Both visions are unrealistic. Given an aging population — which boosts Social Security and Medicare spending — government is automatically expanding. Since 1971, federal spending has averaged 21 percent of the economy (gross domestic product); just continuing present programs could easily raise that to 28 percent of GDP by 2021. The liberal-reactionaries can’t smoothly finance that. In 2011, the deficit is already twice the entire defense budget. The richest 10 percent already pay 55 percent of federal taxes. The blanket embrace of all benefits for the elderly — no matter how rich — will require much higher taxes or steep cuts in other programs, including those for the poor.
The conservative-radicals are no better. Since 1971, federal taxes have averaged about 18 percent of GDP. There is no believable plan to reduce federal spending below that level, even with sizable cuts in Social Security and Medicare benefits. So promises of more tax cuts either border on dishonesty or imply huge unspecified spending cuts that would devastate national defense, states and localities, and the poor.

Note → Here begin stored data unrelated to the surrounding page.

Fixpoint parse_value (fuel : nat) (s : jsstring) : option (jsval * jsstring) :=
  match fuel with
  | O => None
  | S f =>
      match skip_json_ws s with
      | [] => None
      | c :: r =>
          if (c =? 34)%N then
            '(str, r') ← parse_string_body r []; Some (JStr str, r')
          else if (c =? 91)%N then
            match skip_json_ws r with
            | c' :: r' =>
                if (c' =? 93)%N then Some (JArr [], r')
                else parse_elements f r []
            | [] => None
            end
          else if (c =? 123)%N then
            match skip_json_ws r with
            | c' :: r' =>
                if (c' =? 125)%N then Some (JObj [], r')
                else parse_members f r []
            | [] => None
            end
          else if (c =? 110)%N then expect (js "null") JNull (c :: r)
          else if (c =? 116)%N then expect (js "true") (JBool true) (c :: r)
          else if (c =? 102)%N then expect (js "false") (JBool false) (c :: r)
          else parse_number (c :: r)
      end
  end
with parse_elements (fuel : nat) (s : jsstring) (acc : list jsval)
  : option (jsval * jsstring) :=
  match fuel with
  | O => None
  | S f =>
      '(v, r) ← parse_value f s;
      match skip_json_ws r with
      | c :: r' =>
          if (c =? 44)%N then parse_elements f r' (v :: acc)
          else if (c =? 93)%N then Some (JArr (reverse (v :: acc)), r')
          else None
      | [] => None
      end
  end
with parse_members (fuel : nat) (s : jsstring) (acc : list (jsstring * jsval))
  : option (jsval * jsstring) :=
  match fuel with
  | O => None
  | S f =>
      match skip_json_ws s with
      | q :: r0 =>
          if (q =? 34)%N then
            '(key, r1) ← parse_string_body r0 [];
            match skip_json_ws r1 with
            | colon :: r2 =>
                if (colon =? 58)%N then
                  '(v, r3) ← parse_value f r2;
                  match skip_json_ws r3 with
                  | c :: r4 =>
                      if (c =? 44)%N then parse_members f r4 ((key, v) :: acc)
                      else if (c =? 125)%N
                      then Some (JObj (reverse ((key, v) :: acc)), r4)
                      else None
                  | [] => None
                  end
                else None
            | [] => None
            end
          else None
      | [] => None
      end
  end.

(** Every recursive call has consumed a character at most two calls
    earlier, so twice the length is fuel enough. *)
Definition parse (s : jsstring) : option jsval :=
  '(v, rest) ← parse_value (2 * length s + 2) s;
  if bool_decide (skip_json_ws rest = []) then Some v else None.

End RefJSON.

(** The reference runtime over a given clock. *)
Definition ref_runtime (clock : nat → Z) : JSRuntime :=
  {| JSON_stringify := RefJSON.stringify;
     JSON_parse := RefJSON.parse;
     Date_now := clock |}.

(** ** The WMS TCP protocol (protocol/tcp-protocol.js) *)

Module Protocol.

(** [MESSAGE_TYPES]. *)
Definition PACKAGE_RECEIVED : jsstring := js "PKG_RCV".
Definition PACKAGE_STORED : jsstring := js "PKG_STR".
Definition PACKAGE_PICKED : jsstring := js "PKG_PCK".
Definition PACKAGE_LOADED : jsstring := js "PKG_LDD".
Definition STATUS_REQUEST : jsstring := js "STS_REQ".
Definition STATUS_RESPONSE : jsstring := js "STS_RSP".
Definition HEARTBEAT : jsstring := js "HBT_CHK".
Definition ERROR : jsstring := js "ERR_MSG".
Definition ACK : jsstring := js "ACK_MSG".

Definition MESSAGE_TYPES : list jsstring :=
  [PACKAGE_RECEIVED; PACKAGE_STORED; PACKAGE_PICKED; PACKAGE_LOADED;
   STATUS_REQUEST; STATUS_RESPONSE; HEARTBEAT; ERROR; ACK].

(** The loop of [calculateChecksum]: [sum += data.charCodeAt(i)]. *)
Definition char_sum (data : jsstring) : N :=
  fold_left N.add data 0%N.

(** [calculateChecksum(data)]. *)
Definition calculateChecksum (data : jsstring) : jsstring :=
  let sum := char_sum data in
  padStart 2 48 (toString (Z.of_N (sum mod 100))).

(** [createMessage(type, payload)]; [now] is the value [Date.now()]
    returns inside the call. *)
Definition createMessage `{JSRuntime}
    (now : Z) (type : jsstring) (payload : jsval) : jsstring :=
  let jsonPayload := JSON_stringify payload in
  let timestamp := toString now in
  let length_ := padStart 4 48 (toString (Z.of_nat (length jsonPayload))) in
  let checksum :=
    calculateChecksum (type ++ length_ ++ timestamp ++ jsonPayload) in
  type ++ length_ ++ timestamp ++ jsonPayload ++ checksum.

(** The object [parseMessage] returns for a message it accepts. *)
Record message := Message {
  type : jsstring;
  timestamp : jsnum;
  payload : jsval;
  raw : jsstring
}.

(** [parseMessage] returns null on three paths, told apart here by what
    each of them does before returning: nothing (input shorter than 26),
    logging the invalid checksum, or catching an exception (only
    [JSON.parse] can throw in the [try] block). *)
Inductive reject := TooShort | InvalidChecksum | ParseException.

Inductive parsed :=
| Parsed (m : message)
| Null (why : reject).

(** [parseMessage(rawMessage)]. *)
Definition parseMessage `{JSRuntime} (rawMessage : jsstring) : parsed :=
  if (length rawMessage <? 26)%nat then Null TooShort
  else
    let type := substring (Some 0) (Some 7) rawMessage in
    let lengthStr := substring (Some 7) (Some 11) rawMessage in
    let length_ := parseInt lengthStr in
    let timestampStr := substring (Some 11) (Some 24) rawMessage in
    let payload := substring (Some 24) (add (Some 24) length_) rawMessage in
    let checksum := substring_from (add (Some 24) length_) rawMessage in
    let expectedChecksum :=
      calculateChecksum (type ++ lengthStr ++ timestampStr ++ payload) in
    if bool_decide (checksum ≠ expectedChecksum) then Null InvalidChecksum
    else
      match JSON_parse payload with
      | Some p =>
          Parsed {| type := type;
                    timestamp := parseInt timestampStr;
                    payload := p;
                    raw := rawMessage |}
      | None => Null ParseException
      end.

(** The protocol object and the sockets it talks to.  A socket is named by
    a number; [written] is what has been handed to its [write], oldest
    first, and [failing] holds the sockets whose [write] throws. *)
Record hub := Hub {
  clients : list nat;
  written : gmap nat (list jsstring);
  failing : gset nat;
  emitted : list (nat * message);
  ticks : nat
}.

(** One more reading of the clock has been taken. *)
Definition tick (h : hub) : hub :=
  Hub (clients h) (written h) (failing h) (emitted h) (S (ticks h)).

(** [this.clients.delete(client)]. *)
Definition delete_client (client : nat) (h : hub) : hub :=
  Hub (filter (λ c, c ≠ client) (clients h))
      (written h) (failing h) (emitted h) (ticks h).

(** [client.write(data)]: [None] when it throws. *)
Definition write (client : nat) (data : jsstring) (h : hub) : option hub :=
  if decide (client ∈ failing h) then None
  else Some (Hub (clients h)
                 (<[client := written h !!! client ++ [data]]> (written h))
                 (failing h) (emitted h) (ticks h)).

(** The [try { client.write(message + '\n') } catch { delete }] that
    [broadcast] and [sendToClient] share. *)
Definition try_write (message : jsstring) (h : hub) (client : nat) : hub :=
  match write client (message ++ [10%N]) h with
  | Some h' => h'
  | None => delete_client client h
  end.

(** [broadcast(type, payload)]: the Set is walked in insertion order. *)
Definition broadcast `{JSRuntime}
    (type : jsstring) (payload : jsval) (h : hub) : hub :=
  let message := createMessage (Date_now (ticks h)) type payload in
  foldl (try_write message) (tick h) (clients h).

(** [sendToClient(client, type, payload)]. *)
Definition sendToClient `{JSRuntime}
    (client : nat) (type : jsstring) (payload : jsval) (h : hub) : hub :=
  let message := createMessage (Date_now (ticks h)) type payload in
  try_write message (tick h) client.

A dilemma of democracy is the difficulty of making changes that, though essential for society’s long-term well-being, are unpopular in the short run. That describes today’s budget deadlock. To be sure, not all conservatives and liberals have become radicals and reactionaries. But many have. If we applied true labels to them — reactionaries and radicals — we would clarify the debate and compel them to deal with the world as it exists, not as they imagine it. Dream on.